Ellos, como Venecia, no fueron sólo un medio para una mera función habitacional. Fueron eso y muchísimo más.
A casi catorce años de distancia, Borges y Carpentier me parecen unidos con Venecia en un único largo día. Ambos han muerto, ambos son ya esa estela de palabras con las que tanto porfiaron en su soledad creadora (ese suntuoso manto real que es el lenguaje carpenteriano, esas palabras‑faros con las que Borges iluminaba el texto y guiaba por perplejidades y misterios).

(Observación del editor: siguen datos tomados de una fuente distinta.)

(** X9.  When there is nothing to select, because [K <= 0] or because
    the list is empty, the result is empty and the generator is left in
    the state it was in: no random number is consumed. *)
Theorem select_random_projects_no_draw P K w :
  K ≤ 0 ∨ P = [] →
  ∃ w', select_random_projects P K w = (Ok [], w') ∧ gen w' = gen w.
Proof.
  intros Hnone.
  destruct (select_shape P K w) as (out & g & Hrun & _ & _ & Hdraw & _).
  destruct (Hdraw Hnone) as [-> ->]. by eexists.
Qed.

(** What the selection returns depends on the generator state alone, not
    on what has been printed before. *)
Lemma select_outcome_stdout P K (g : rng) (printed1 printed2 : list string) :
  (select_random_projects P K (World g printed1)).1 =
  (select_random_projects P K (World g printed2)).1 ∧
  gen (select_random_projects P K (World g printed1)).2 =
  gen (select_random_projects P K (World g printed2)).2.
Proof.
  destruct (select_shape P K (World g printed1))
    as (out1 & g1 & -> & _ & _ & _ & Hdef1).
  destruct (select_shape P K (World g printed2))
    as (out2 & g2 & -> & _ & _ & _ & Hdef2).
  simpl in *. rewrite <- Hdef2 in Hdef1. by simplify_eq.
Qed.

Lemma init_seeded (a : Z) w :
  a ≠ 0 → init (Some a) w = (Ok (), World (random_seed a) (stdout w)).
Proof.
  intros Ha. unfold init, seed_truthy.
  by destruct (Z.eqb_spec a 0).
Qed.
(** * nri-prometheus: internal/pkg/prometheus, the scrape function [Get]

    A shallow embedding of [prometheus.go].  [Get] sends one HTTP GET, checks
    the status code, reads the body, decodes it family by family into a map
    keyed by family name, and records the payload size in two process-wide
    instruments.

    The collaborators of [Get] that live in other packages are interfaces or
    parameters here, the way the Go code receives them:
    - the transport is the interface [HTTPDoer];
    - the exposition-format decoder is the interface [Decoder]; the text
      decoder of expfmt is written out for bodies of plain sample lines, the
      rest of its format being a parameter;
    - [url_Parse] stands for the error of [url.Parse] in [http.NewRequest],
      and a parsed URL is known by the string it was parsed from.

    Numbers are the ones of the code: status codes are integers ([Z]), sizes
    are [float64] values (primitive binary64 floats). *)

From Stdlib Require Import ZArith PrimFloat Uint63 Floats Strings.Byte.
From stdpp Require Import gmap strings list pretty.

Local Open Scope Z_scope.

(** ** Go values *)

(** A Go [error] value.  [io_EOF] is the sentinel [io.EOF], compared with
    [==] in the decode loop; every other error is identified by its message. *)
Inductive error : Type :=
| io_EOF
| errorString (msg : string).

#[global] Instance error_eq_dec : EqDecision error.
Proof. solve_decision. Defined.

(** [fmt.Errorf] with the single verb [%d]: the format's text before the
    verb, then the integer in decimal. *)
Definition fmt_Errorf_d (prefix : string) (n : Z) : error :=
  errorString (prefix +:+ pretty n).

(** [float64(n)] for a non-negative Go [int]: round to nearest, ties to even. *)
Definition float64_of_int (n : Z) : float :=
  PrimFloat.of_uint63 (Uint63.of_Z n).

(** [len(b)] of a byte slice. *)
Definition len (b : list byte) : Z := Z.of_nat (length b).

(** The binary64 datum of a positive integer below [2^53]: the mantissa is
    the integer shifted to 53 digits, the exponent undoes the shift. *)
Definition SF_of_pos (q : positive) : spec_float :=
  S754_finite false (Pos.shiftl q (Z.to_N (53 - Zpos (digits2_pos q))))
    (Zpos (digits2_pos q) - 53).

(** The binary64 datum of an integer from 0 to [2^53 - 1]. *)
Definition SF_of_int (n : Z) : spec_float :=
  match n with
  | Zpos q => SF_of_pos q
  | _ => S754_zero false
  end.

(** ** client_model: [dto.MetricFamily] *)

Inductive MetricType : Type := COUNTER | GAUGE | SUMMARY | UNTYPED | HISTOGRAM.

Record LabelPair : Type := {
  lp_Name : option string;
  lp_Value : option string
}.

Record Quantile : Type := {
  q_Quantile : option float;
  q_Value : option float
}.

Record Bucket : Type := {
  b_CumulativeCount : option Z;
  b_UpperBound : option float
}.

Record Summary : Type := {
  s_SampleCount : option Z;
  s_SampleSum : option float;
  s_Quantile : list Quantile
}.

Record Histogram : Type := {
  h_SampleCount : option Z;
  h_SampleSum : option float;
  h_Bucket : list Bucket
}.

(** One sample.  The value fields are pointers in Go: [None] is nil. *)
Record Metric : Type := {
  Label : list LabelPair;
  Gauge_value : option float;
  Counter_value : option float;
  Summary_value : option Summary;
  Untyped_value : option float;
  Histogram_value : option Histogram;
  TimestampMs : option Z
}.

Record MetricFamily : Type := {
  Name : option string;
  Help : option string;
  Type_ : option MetricType;
  Metrics : list Metric
}.

(** [MetricFamily.GetName]: the name, or the empty string when unset. *)
Definition GetName (mf : MetricFamily) : string :=
  match Name mf with
  | Some n => n
  | None => EmptyString
  end.

(** [type MetricFamiliesByName map[string]dto.MetricFamily].  A Go map value
    is either nil or a (possibly empty) table: [None] is the nil map. *)
Definition MetricFamiliesByName : Type := option (gmap string MetricFamily).

(** ** net/http *)

(** A parsed URL, the value [url.Parse] returns for a string that parses.
    Its components and its printed form are the business of net/url and are
    not modelled: the value is known by the string it was parsed from. *)
Inductive ParsedURL : Type :=
| url_Parse_value (rawURL : string).

(** [http.Request]: the method, the parsed URL and the header, which is
    [map[string][]string]. *)
Record Request : Type := {
  Method : string;
  URL : ParsedURL;
  Header : gmap string (list string)
}.

(** [Header.Add]: append the value to the values of the key.  Both keys used
    by [Get] are already in canonical MIME form. *)
Definition Header_Add (key value : string) (req : Request) : Request :=
  {| Method := Method req;
     URL := URL req;
     Header := <[key := default [] (Header req !! key) ++ [value]]> (Header req) |}.

(** A response body: the bytes the stream delivers, and the error that ends
    it when it does not end with a clean end of stream. *)
Record ReadCloser : Type := {
  stream : list byte;
  failure : option error
}.

Record Response : Type := {
  StatusCode : Z;
  Body : ReadCloser
}.

(** [ioutil.ReadAll]: everything read, and the error other than end of
    stream, if any. *)
Definition ioutil_ReadAll (r : ReadCloser) : list byte * option error :=
  (stream r, failure r).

A casi una década y media de distancia, los dos parecen caminar juntos por Venecia. (¿De quién era el atardecer aquel cuando observamos el resplandor del sol en las alas del ángel del Campanile? Aquel café al paso en el barcito de Rialto, ¿fue Borges o Carpentier?) Borgeanamente los dos maestros son ya sólo dos sombras, dos vertientes de un solo, genial y enamorado Hacedor.
Ambos maestros, como los arquitectos venecianos, coincidían en ese don o secreto que está en la esencia de toda obra de arte.